Nicola Twilley: Central or wholesale markets are always a good place to go to get a sense of the way food flows into a city: Hunts Point, in New York; Tsukiji in Tokyo; Rungis outside Paris. I love sampling street food, as you know from the tour that you and I went on in Mexico City! And then each city has its own interesting experiments: when I was last in London, for example, I visited the FARM:shop in Dalston and Arthur Potts Dawson’s People’s Supermarket. I like to use the excuse of writing my blog or organizing an event to call up people doing interesting things wherever I’m going—for example, I was just in Tuscon, and visited the Controlled Atmosphere Agriculture Center there.
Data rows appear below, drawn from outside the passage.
(* ===== verification/Prelude.v ===== *)
(** * Phoenix-RTOS utilities: a verification library

    The utilities of Phoenix-RTOS are a set of programs for a small operating system:
    the shell [psh] with its applets ([src/psh]), the tools for NAND flash
    ([src/nandpart], [src/nandtool], [src/metacheck], [src/psd]), the migration of
    meterfs partitions ([src/meterfs-migrate]) and smaller programs.  This library
    models the code that carries their logic and proves what makes it correct, or,
    where the code does not do what it means to do, what it does instead.

    ** Conventions of the models

    - A C integer is a [Z]; conversions and wrap-around are written out ([u8], [u32],
      [s32], ...) where a computation can leave the range of its type.
    - A memory object is a list with checked accesses ([rd], [wr], [memcpy],
      [memmove]); [None] is an access outside an object, the use of an uninitialised
      or freed value, or fuel that does not suffice.  "Returns [Some]" is therefore
      memory safety and termination; theorems say so where it holds.
    - An [int] result is kept as it is: negative [errno] values for errors.
    - Devices, files, descriptors and the library (system calls, [getpwnam], [crypt],
      [setenv], the applets a shell runs, the flash server, [ptable]) are arguments
      or classes; their documented behaviour is a class of laws ([FdLaws],
      [FlashLaws]) or a hypothesis, each with a concrete instance in the witnesses.
    - [malloc] succeeds or fails by an oracle.  Diagnostics on [stderr] and the
      buffering of [stdout] are not modelled.
    - Loops are structural where they count; otherwise they have fuel.  The fuel is
      what the loop can use at most: the length of the remaining input, the number of
      blocks of a range plus one, the rows of a screen.  Lemmas whose name ends in
      [_total] or [_ok] show that it suffices.

    ** The shell ([src/psh/psh.c], [src/psh/pshapp/])

    - [History]: the ring of commands.  [psh_hist_t] is the C structure; [hist_list]
      is the bounded list it stands for, and recording refines pushing on that list.
    - [Parse]: [psh_parsecmd] over the state of [strtok]: it cuts a line into its
      words, and a history entry gives back the line.
    - [Complete]: [psh_completepath] and the columns of [psh_printfiles].
    - [LineEdit]: the line editor of [psh_readcmd], one definition per key;
      [LineEditSpec]: the editor refines a text with a cursor, iterations are safe,
      browsing shows the history, and a key that breaks the escape state.
    - [Fds]: descriptors and the class [FdLaws]; [Io]: [psh_read], [psh_write] and
      the opening of the terminal; [Redir]: [psh_parseRedirections], redirecting and
      restoring the standard streams.
    - [Registry]: the sorted list of applets, and finding one.
    - [Prefix]: numbers with binary and decimal prefixes.
    - [Shell], [ShellSpec]: a command line from the keyboard to the applet, which runs
      unless the system refuses one of the line's redirections ([Redir.refused]).
    - [Script]: scripts, the login loop and the start of [psh]; [Auth]: the login;
      [Env]: [export] and [unset].

    [Shell.run_line] composes the others the way [psh_run] calls them: a line read by
    [LineEdit], cut by [Parse], recorded in [History], redirected by [Redir] and run
    through [Registry].

    ** The text editor ([src/psh/edit/edit.c])

    - [Edit]: the keyboard decoder, rows, cursor, screen and files; the model follows
      the C functions by name.
    - [EditSpec]: rows refine lines, the cursor a zipper; [EditText]: the text as two
      lists around the cursor; [EditScreen]: the window and the rendering of rows;
      [EditEvents]: every event keeps the editor well formed and does to the text
      what its key says; [EditClaims]: sessions, files, the decoder and the defects.

    ** NAND partitions ([src/nandpart/])

    - [Nand]: the requests of [flashmng.c] and the block moving routines of
      [nandpart.c], from [nandpart_copyBlock] to [nandpart_movePart].
    - [NandSpec]: a device as good and bad blocks of pages, the laws of the flash
      server, and what copying forwards and backwards does to the contents, whatever
      blocks are bad or turn bad; [NandClaims]: moves end on every device, move the
      contents on reliable ones, and the cases where they go wrong; [NandSim]: a
      simulated device for the witnesses.
    - [Nandpart]: tables, command line entries, actions and runs; [NandpartSpec]:
      entries round trip, accepted partitions are inside the device and apart,
      modifications keep a table consistent, updates split into actions, and the
      actions that do not work.

    ** meterfs migration ([src/meterfs-migrate/migrate.c])

    - [Stream]: a [FILE] as contents and position, and the monad of operations that
      succeed, fail or are undefined; a stream may fail from any operation on.
    - [Migrate]: the whole conversion; [MigrateSpec]: writing in whole sectors;
      [MigrateClaims]: sectors move, headers round trip, foreign partitions are
      refused, and how records are lost.

    ** Serial downloader ([src/psd/])

    - [Pages]: flash as pages in good and bad blocks, pages written in order, and the
      pages a file is cut into; shared with the NAND tool.
    - [Psd]: the protocol of [common/sdp.c] and the server of [imx6ull/]: requests to
      the flash server, boot control blocks, commands, files, and the start.  The
      reports of the host are a list of results of [hid_recv].
    - [PsdSpec]: a partition as pages and bad blocks; a session that sends a file puts
      it on the good pages in order and answers every command.
    - [PsdClaims]: the scan for bad blocks stays inside the table; partition numbers
      behind the last one are accepted; a simulated partition.

    - [PsdRt]: the server of [imxrt/], which writes to NOR memories over the same
      transport.  [PsdRtSpec]: a file that is sent is in the memory at its address; the
      fuel of a file is the number of reports.

    ** NAND tool ([src/nandtool/])

    - [Nandtool]: [nandtool.c], [flashmng.c] and [bcb.c], with the one place where
      [flashmng_info] keeps what it learnt last.
    - [NandtoolSpec]: the laws of a partition whose reads are short and whose pages
      may be unreadable before they are written; a file that is flashed is on the good
      pages in order, and the digest that is printed is that of the file.  A loop over
      the pages needs at most as much fuel as there are pages.
    - [NandtoolClaims]: scanning stays inside the table whatever servers answer, ranges
      round trip, two ways in which flashing fails, and a simulated partition.

    ** Applets for files ([src/psh/chmod/], [dd/], [ls/], [cp/], [mv/], [hd/])

    - [Clib]: [strtoul], [scanf], characters, the search in strings and hexadecimal
      text.
    - [Chmod]: symbolic modes, files and trees.  [ChmodSpec]: a grammar of modes with
      the meaning of every bit, which [parsemode] decides and computes; the overrun of
      the recursive form.
    - [Dd]: numbers, operands and the copy.  [DdSpec]: [dd] as a filter copies the
      prefix its [count] allows, whatever the lengths of reads and writes.
    - [Ls]: entries, their order, the three layouts and the loop over the operands.
      [LsSpec]: the search for a layout and the buffers; [LsSafe]: [ls] never leaves its
      memory; [LsClaims]: the table of names, the orders, the operands, the defects.

    - [Copy]: [cp] and [mv] over a class of file system calls that may fail or do less
      than asked.  [CopySpec]: what is in which file afterwards.  The fuel is the length
      of the file, and how often calls are interrupted.
    - [Hd]: the text of a dump and the loop over a file.  [HdSpec]: a reader of dumps,
      which gets back what was asked for; the fuel is as in [Copy].

    ** Network applets ([src/psh/ping/], [src/psh/wget/], [src/psh/ntpclient/])

    - [Ping]: requests, checksums, replies and the loop of both protocols.  [PingSpec]:
      the checksum is that of RFC 1071, a host that answers is reported request by
      request, and how odd and negative sizes leave the buffer.  The fuel of a request
      bounds the packets that may arrive before its reply.
    - [Wget]: URLs, the request, the headers and the file.  [WgetSpec]: the buffer as a
      window of what the connection delivers; a response is saved as its body, whatever
      the lengths of the reads.  The fuel bounds every loop: the length of the response
      is enough.  There are a simulated connection and responses that go wrong.
    - [Ntp]: the configuration, an exchange, the time of a packet and the attempts.
      [NtpSpec]: under a timeout a run ends and sets the clock once, from a packet of
      a server, or not at all; with [-t 0] a silent server is waited for for ever;
      the server is found behind comments; the accuracy of the conversions.  Attempts
      are three seconds apart, so a third of the window bounds them.

    ** SMS tool ([src/gsm/sms/sms.c])

    - [Sms]: commands to a modem, result codes and the three operations.  [SmsSpec]: an
      answer in pieces is gathered up to its code, whatever older answers left in the
      buffer; a message that is sent is the one that was stored.

    ** Metadata check ([src/metacheck/main.c])

    - [Metacheck]: the kinds of pages, the loop over a partition, the exit value; the
      encoder of the BCH library is a parameter.  [MetacheckSpec]: the counters are those
      of the pages up to the last, and a bit of the exit value means damage in that
      partition or one that cannot be read; which damage is looked for is told apart
      from which there is.

    ** Low memory monitor ([src/lowmemd/lowmemd.c])

    - [Lowmemd]: the scan of the processes with its insertion sort on the array, the
      reports, the choice of a victim, one iteration of the loop and the start.
      [LowmemdSpec]: the table is sorted and lists every process once, and the calls of
      a run of any length, recorded: each [kill] is behind a reading of the memory
      under the reserve and a scan, of the largest process that may be killed, with
      the time between two of them.

    ** Process monitor ([src/psh/pm/pm.c])

    - [Pm]: lists of threads, the comparison, limits and the loop.  [PmSpec]: a round
      reports the processes that are gone when the last one is not among them, and what
      happens when it is.  The fuel is the length of both lists.

    ** Profiler ([src/prof/])

    - [Record]: a recording: options, channels in memory, their files, and what is said
      of the processes.  [RecordSpec]: what was traced is in the files and is loaded from
      them, for a kernel that traces while it is read.  The fuel bounds the seconds in
      milliseconds, the megabytes in bytes, interrupted writes and mappings.

    - [Event]: sizes of events, boundaries in a stream that begins inside an event, and
      the counts per type and processor.  [EventSpec]: any stream is read inside its
      bounds, and a stream of encoded events is counted event by event.
    - [PcHist]: the histogram of program counters, a hash table that grows; [qsort] is
      a function with laws ([QsortLaws]).  [PcHistSpec]: it counts a list of keys.
    - [Report]: the replay of a trace: threads, their waits, messages in flight, who
      blocked whom.  [ReportSpec]: its tables; [ReportClaims]: what they say of the
      events of the trace.
    - [ReportRun]: loading recordings and the order of events; [ReportRunSpec]: a
      recording is loaded event by event.  [ReportRows]: the rows that are printed,
      and that every report ends.

    ** Not modelled

    - [src/nandtool/bch.c], [src/psd/imx6ull/bch.c] and [src/metacheck/bch.c] are
      copies of a BCH library, and SHA-256 is a library: parameters of their callers.
      [src/cm4-tool] holds a firmware image.
    - In [psd]: the fuses, which are registers; [psd-old.c] is not built.
    - In [prof]: messages; in the report the widths of columns, percentages and the
      names of system calls.  In [nandtool]: messages and
      progress.
    - In [ping], [wget] and [ntpclient]: times of packets, progress and messages.  In [metacheck]: what is printed of pages.
    - [src/benchmarks] measures the system; [src/spitool], [src/nfs-smoke] and the
      remaining applets of [src/psh] mostly print what a system call returns.
    - In the shell: signals and job control of the terminal; in [edit]: the terminal
      set-up beyond its size; in [nandpart]: opening and closing of the device. *)

From stdpp Require Export base tactics option list numbers strings.
From Stdlib Require Export ZArith Lia.
(** [None] is the division by zero of a terminal that reports no columns. *)
Definition psh_movecursor (ws_col col n : Z) : option (list tty_ev) :=
  if ws_col =? 0 then None else
  let col := Z.rem col ws_col in
  let '(ev, n) :=
    if col + n <? 0 then
      let p := Z.quot (- (col + n) + ws_col - 1) ws_col in ([TUp p], n + p * ws_col)
    else if ws_col - 1 <? col + n then
      let p := Z.quot (col + n) ws_col in ([TDown p], n - p * ws_col)
    else ([], n) in
  Some (ev ++ (if 0 <? n then [TRight n] else if n <? 0 then [TLeft (- n)] else [])).

(** ** Escape sequences *)

Inductive key :=
  | kUp | kDown | kRight | kLeft | kDelete | kHome | kEnd | kCtrlRight | kCtrlLeft
  | kCtrlUp | kCtrlDown | kAltRight | kAltLeft | kAltUp | kAltDown | kAltD.
#[export] Instance key_eq_dec : EqDecision key.
Proof. solve_decision. Defined.

Definition escKeys : list (Z * key) :=
  [(102, kAltRight); (98, kAltLeft); (100, kAltD)].

Definition csiKeys : list (bytes * key) :=
  [(bstr "A", kUp); (bstr "B", kDown); (bstr "C", kRight); (bstr "D", kLeft);
   (bstr "F", kEnd); (bstr "H", kHome); (bstr "1;5C", kCtrlRight); (bstr "1;5D", kCtrlLeft);
   (bstr "1;5A", kCtrlUp); (bstr "1;5B", kCtrlDown); (bstr "1~", kHome); (bstr "3~", kDelete);
   (bstr "4~", kEnd); (bstr "7~", kHome); (bstr "8~", kEnd); (bstr "1;3C", kAltRight);
   (bstr "1;3D", kAltLeft); (bstr "1;3A", kAltUp); (bstr "1;3B", kAltDown)].

Inductive keyres := KAgain | KInval | KKey (k : key).

Fixpoint esc_lookup (tbl : list (Z * key)) (c : Z) : keyres :=
  match tbl with
  | [] => KInval
  | (ch, k) :: tbl => if c =? ch then KKey k else esc_lookup tbl c
  end.

(** The [csiKeys] loop: [None] after it, i.e. no sequence starts with [b]. *)
Fixpoint csi_lookup (tbl : list (bytes * key)) (b : bytes) (esc : Z) : keyres :=
  match tbl with
  | [] => KInval
  | (seq, k) :: tbl =>
      if negb (strncmp_eq b seq (Z.to_nat esc)) then csi_lookup tbl b esc
      else if negb (esc =? zlen seq) then KAgain
      else KKey k
  end.

(** [psh_keyCode(buff, &esc)]: the key and the new value of [*pEsc].  [*pEsc]
    is cleared for the [csiKeys] only. *)
Definition psh_keyCode (buff : bytes) (esc : Z) : option (keyres * Z) :=
  if esc <? 3 then Some (KAgain, esc) else
  b0 ← rd buff 0; b1 ← rd buff 1; b2 ← rd buff 2;
  if (b0 =? 94) && (b1 =? 91) && negb (b2 =? 91) && negb (b2 =? 79) then
    Some (esc_lookup escKeys b2, esc)
  else if esc <? 4 then Some (KAgain, esc)
  else if (b0 =? 94) && (b1 =? 91) && ((b2 =? 91) || (b2 =? 79)) then
    match csi_lookup csiKeys (drop 3 buff) (esc - 3) with
    | KKey k => Some (KKey k, 0)
    | r => Some (r, esc)
    end
  else Some (KInval, esc).

(** ** Word scanning *)

Definition isalnum (c : Z) : bool :=
  ((48 <=? c) && (c <=? 57)) || ((65 <=? c) && (c <=? 90)) || ((97 <=? c) && (c <=? 122)).
Definition isgraph (c : Z) : bool := (33 <=? c) && (c <=? 126).

(** [while ((cur != end) && (iswordchr(cur[0]) == want)) cur += step], with
    [cur], [end] as indices into [buf]. *)
Fixpoint scan (fuel : nat) (buf : bytes) (cur stop step : Z) (p : Z -> bool) : option Z :=
  if cur =? stop then Some cur else
  match fuel with
  | O => None
  | Datatypes.S fuel =>
      c ← rd buf cur;
      if p c then scan fuel buf (cur + step) stop step p else Some cur
  end.

(** [psh_skipword(buf + str, n, iswordchr)]; the fuel is the distance to go. *)
Definition psh_skipword (buf : bytes) (str n : Z) (iswordchr : Z -> bool) : option Z :=
  let stop := str + n in
  let step := if n <? 0 then -1 else 1 in
  let fuel := Z.to_nat (Z.abs n) in
  cur ← scan fuel buf str stop step (fun c => negb (iswordchr c));
  cur ← scan fuel buf cur stop step iswordchr;
  Some (if n <? 0 then str - cur else cur - str).
(** History browsing.  From any line being edited, pressing Up [k] times
    (as long as there are that many commands) shows the [k]-th most recent
    command with the cursor at its end; pressing Down [k] times from there
    brings back the text of the line that was being edited. *)
Theorem history_browse s l r k :
  inv CMDSZ s -> view s l r -> r_hp s = he (r_hist s) -> (0 < k)%nat ->
  Z.of_nat k <= hist_len (r_hist s) ->
  exists s1 s2 c, press k (key_up ws_col) s = Some s1 /\
    hist_list (r_hist s) !! (Z.to_nat (hist_len (r_hist s)) - k)%nat = Some c /\
    view s1 (nul2sp <$> c) [] /\
    press k (key_down ws_col) s1 = Some s2 /\ inv CMDSZ s2 /\
    at_zip s2 (l ++ r, [], clipboard s).
Proof using CMDSZ ws_col ws_pos.
  intros Hi Hv Hhp Hk Hl. set (h := r_hist s) in *. set (len := Z.to_nat (hist_len h)).
  pose proof (inv_hist _ _ Hi) as Hok. fold h in Hok. pose proof (hist_len_range h) as Hr.
  pose proof Hv as (Hn & Hm & Hvv).
  assert (take (Z.to_nat (r_n s + r_m s)) (r_cmd s) = l ++ r) as Htxt.
  { destruct Hvv as [[_ [x ->]]|[? _]]; [|done]. rewrite (assoc_L (++)).
    replace (r_n s + r_m s) with (zlen (l ++ r)) by zlia. apply take_zlen_app. }
  assert (forall j, (0 < j)%nat -> (j <= k)%nat -> exists s1,
    press j (key_up ws_col) s = Some s1 /\
    browsing h (r_cmd s) (r_n s + r_m s) (clipboard s) (len - j) s1) as Hups.
  { intros j Hj. induction j as [|j IH]; [lia|]. intros Hjk. rewrite press_last.
    destruct (decide (j = 0)%nat) as [->|Hj0].
    - simpl. destruct (up_step s h (len - 1)) as (s1 & Hs1 & Hb1); [done|done| |lia|].
      { rewrite Hhp. symmetry. apply hist_idx_he; [done|lia|lia]. }
      exists s1. split; [done|]. fold h in Hhp. by rewrite Hhp, Z.eqb_refl in Hb1.
    - destruct IH as (s1 & -> & Hb1); [lia|lia|]. cbn [mbind option_bind].
      destruct Hb1 as (Hi1 & Hh1 & Hc1 & Hln1 & Hcb1 & Hp1 & Hv1).
      destruct (up_step s1 h (len - Datatypes.S j)) as (s2 & Hs2 & Hb2); [done|done| |lia|].
      { rewrite Hp1. f_equal. lia. }
      exists s2. split; [done|].
      destruct (Z.eqb_spec (r_hp s1) (he h)) as [He|He].
      { rewrite Hp1 in He. apply hist_idx_he in He; [lia|done|lia]. }
      by rewrite Hc1, Hln1, Hcb1 in Hb2. }
  destruct (Hups k Hk ltac:(lia)) as (s1 & Hs1 & Hb1).
  assert (forall j s', browsing h (r_cmd s) (r_n s + r_m s) (clipboard s) (len - j) s' ->
    (0 < j)%nat -> (j <= k)%nat -> exists s2, press j (key_down ws_col) s' = Some s2 /\
      inv CMDSZ s2 /\ at_zip s2 (l ++ r, [], clipboard s)) as Hdowns.
  { induction j as [|j IH]; intros s' Hb Hj Hjk; [lia|]. simpl.
    destruct Hb as (Hi1 & Hh1 & Hc1 & Hln1 & Hcb1 & Hp1 & Hv1).
    assert (r_hp s' <> he (r_hist s')) as Hne.
    { rewrite Hp1, Hh1. intros He. apply hist_idx_he in He; [lia|done|lia]. }
    destruct (key_down_ok CMDSZ ws_col ws_pos s' Hi1 Hne)
      as (s2 & t & -> & Hi2 & Hv2 & Hp2 & Hh2 & Hc2 & Hln2 & Hcb2 & _ & _ & Ht).
    rewrite Hp1, hist_idx_succ in Hp2, Ht by done. simpl.
    destruct (decide (j = 0)%nat) as [->|Hj0].
    - exists s2. simpl. split; [done|]. split; [done|].
      replace (hist_idx h (Datatypes.S (len - 1))) with (he h) in Ht
        by (symmetry; apply hist_idx_he; [done|lia|lia]).
      rewrite Hh1, Z.eqb_refl in Ht. rewrite Hc1, Hln1, Htxt in Ht. subst t.
      split; [done|congruence].
    - apply IH; [|lia|lia].
      replace (Datatypes.S (len - Datatypes.S j)) with (len - j)%nat in Ht, Hp2 by lia.
      split_and!; try congruence; try done.
      destruct (Z.eqb_spec (hist_idx h (len - j)) (he (r_hist s'))) as [He|He].
      { rewrite Hh1 in He. apply hist_idx_he in He; [lia|done|lia]. }
      destruct Ht as (e & Hrd & ->). rewrite Hh1 in Hrd. unfold hist_at. by rewrite Hrd. }
  destruct (Hdowns k s1 Hb1 Hk ltac:(lia)) as (s2 & Hs2 & Hi2 & Hz2).
  exists s1, s2, (hist_at h (len - k)). split_and!; try done.
  - apply hist_list_lookup. lia.
  - apply Hb1.
Qed.
(** A descriptor open below the slots is not one of them. *)
Lemma own3_open g0 d1 d2 d3 a b c g k o :
  own3 g0 d1 d2 d3 a b c g -> g0 k = Some o -> 0 <= k -> g k = Some o /\ k <> a /\ k <> b /\ k <> c.
Proof.
  intros [H1 H2 H3 _ _ _ Hm] Hk H0. rewrite (Hm k).
  destruct d1, d2, d3; simpl in *; unfold fd_upd; repeat case_decide; subst;
    repeat match goal with H : _ /\ _ |- _ => destruct H end; simplify_eq;
    split_and!; try done; lia.
Qed.

(** Changing a descriptor that is not a slot. *)
Lemma own3_base g0 d1 d2 d3 a b c g g' k v :
  own3 g0 d1 d2 d3 a b c g -> (0 <= a -> k <> a) -> (0 <= b -> k <> b) -> (0 <= c -> k <> c) ->
  same_fds g' (fd_upd k v g) -> own3 (fd_upd k v g0) d1 d2 d3 a b c g'.
Proof.
  intros [H1 H2 H3 E1 E2 E3 Hm] Ha Hb Hc He.
  assert (forall d x, slot g0 d x -> (0 <= x -> k <> x) -> slot (fd_upd k v g0) d x) as Hs.
  { intros [d|] x; simpl; [|done]. intros [Hx Hn] Hk. split; [done|].
    unfold fd_upd. rewrite decide_False; [done|]. intros ->. by apply Hk. }
  constructor; auto. intros i. rewrite (He i). unfold fd_upd at 1. case_decide as Hi.
  - subst i. unfold slot in *.
    destruct d1, d2, d3; simpl in *; unfold fd_upd; repeat case_decide; try done; lia.
  - rewrite (Hm i). destruct d1, d2, d3; simpl; unfold fd_upd; repeat case_decide; done.
Qed.

Lemma own3_slot1 g0 (d : desc) d2 d3 a b c g :
  own3 g0 (Some d) d2 d3 a b c g -> 0 <= a /\ g a = Some d /\ g0 a = None.
Proof.
  intros [[Ha Hn] _ _ _ _ _ Hm]. split_and!; [done| |done]. rewrite (Hm a). simpl.
  unfold fd_upd. by case_decide.
Qed.

Lemma own3_slot_neg g0 d1 d2 d3 a b c g : own3 g0 d1 d2 d3 a b c g -> a < 0 -> d1 = None.
Proof. intros [H1 _ _ _ _ _ _] Ha. destruct d1; simpl in *; [lia|done]. Qed.

Lemma own3_fresh g0 d1 d2 d3 a b c g k :
  own3 g0 d1 d2 d3 a b c g -> g k = None ->
  (0 <= a -> k <> a) /\ (0 <= b -> k <> b) /\ (0 <= c -> k <> c) /\ g0 k = None.
Proof.
  intros [H1 H2 H3 _ _ _ Hm]. rewrite (Hm k).
  destruct d1, d2, d3; simpl in *; unfold fd_upd; repeat case_decide; try done;
    intros; split_and!; try done; lia.
Qed.

(** Saved descriptors over a base table, and redirections over both. *)
Definition redirecting (base : fdmap) (o1 o2 o3 : option desc) (x y z : Z)
    (d1 d2 d3 : option desc) (a b c : Z) (g : fdmap) : Prop :=
  exists g1, own3 base o1 o2 o3 x y z g1 /\ own3 g1 d1 d2 d3 a b c g.

Lemma redirecting_swap12 base o1 o2 o3 x y z d1 d2 d3 a b c g :
  redirecting base o1 o2 o3 x y z d1 d2 d3 a b c g ->
  redirecting base o2 o1 o3 y x z d2 d1 d3 b a c g.
Proof. intros (g1 & H1 & H2). exists g1. auto using own3_swap12. Qed.

Lemma redirecting_swap23 base o1 o2 o3 x y z d1 d2 d3 a b c g :
  redirecting base o1 o2 o3 x y z d1 d2 d3 a b c g ->
  redirecting base o1 o3 o2 x z y d1 d3 d2 a c b g.
Proof. intros (g1 & H1 & H2). exists g1. auto using own3_swap23. Qed.
End own.

Section redir_laws.
Context {S : Type} `{FdLaws S}.
Implicit Types (s : S) (r : psh_redir).

Definition owns (g0 : fdmap) (t : targets) r s : Prop :=
  save r = [-1; -1; -1] /\
  exists a b c, red r = [a; b; c] /\ own3 g0 (to_in t) (to_out t) (to_err t) a b c (fd_get s).

(** ** When a redirection is refused *)

(** The descriptor tables that the system calls for the requests [rs] lead to. *)
Inductive reached (rs : list request) (f0 : S) : S -> Prop :=
| reached_refl : reached rs f0 f0
| reached_open f m flags path :
    reached rs f0 f -> (m, flags, path) ∈ rs -> reached rs f0 (snd (os_open path flags f))
| reached_dup f fd : reached rs f0 f -> reached rs f0 (snd (os_dup fd f))
| reached_dup2 f a b : reached rs f0 f -> reached rs f0 (snd (os_dup2 a b f))
| reached_close f fd : reached rs f0 f -> reached rs f0 (os_close fd f).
Guernica: Why is food a political issue?
Nicola Twilley: Food is a political issue because politicians, and, indeed, our whole system of government, play such a large role in shaping what we do or don’t eat. For example, the government literally feeds a vast number of Americans (there were a record 45.75 million food stamp recipients last month) through its food assistance programs, and it feeds them with commodities it has purchased in bulk—purchases that are in themselves designed to support and stabilize prices for particular crops and industrial processes. Marion Nestle is a great person to read on how public health programs such as nutrition labeling or dietary guidance are shaped by our political system, including the undue influence of corporate lobbyists. It’s interesting to look at how dietary guidance, for example, shifts by country, for political as well as cultural reasons. The government plays a huge role in agricultural research (look at the influence of the extension programs at universities across America), environmental regulation, food safety (including guidelines around genetic modification and nanotechnology), and the economic landscape within which food production occurs. It is government policy on monopolies that allows four companies to dominate America’s meat supply, for example. Given that food is a health, environmental, infrastructural, economic, and technological issue, government investment, policy, and regulation ends up being one of the largest forces shaping the contemporary foodscape.
Kaye Cain-Nielsen is an editorial assistant at Guernica.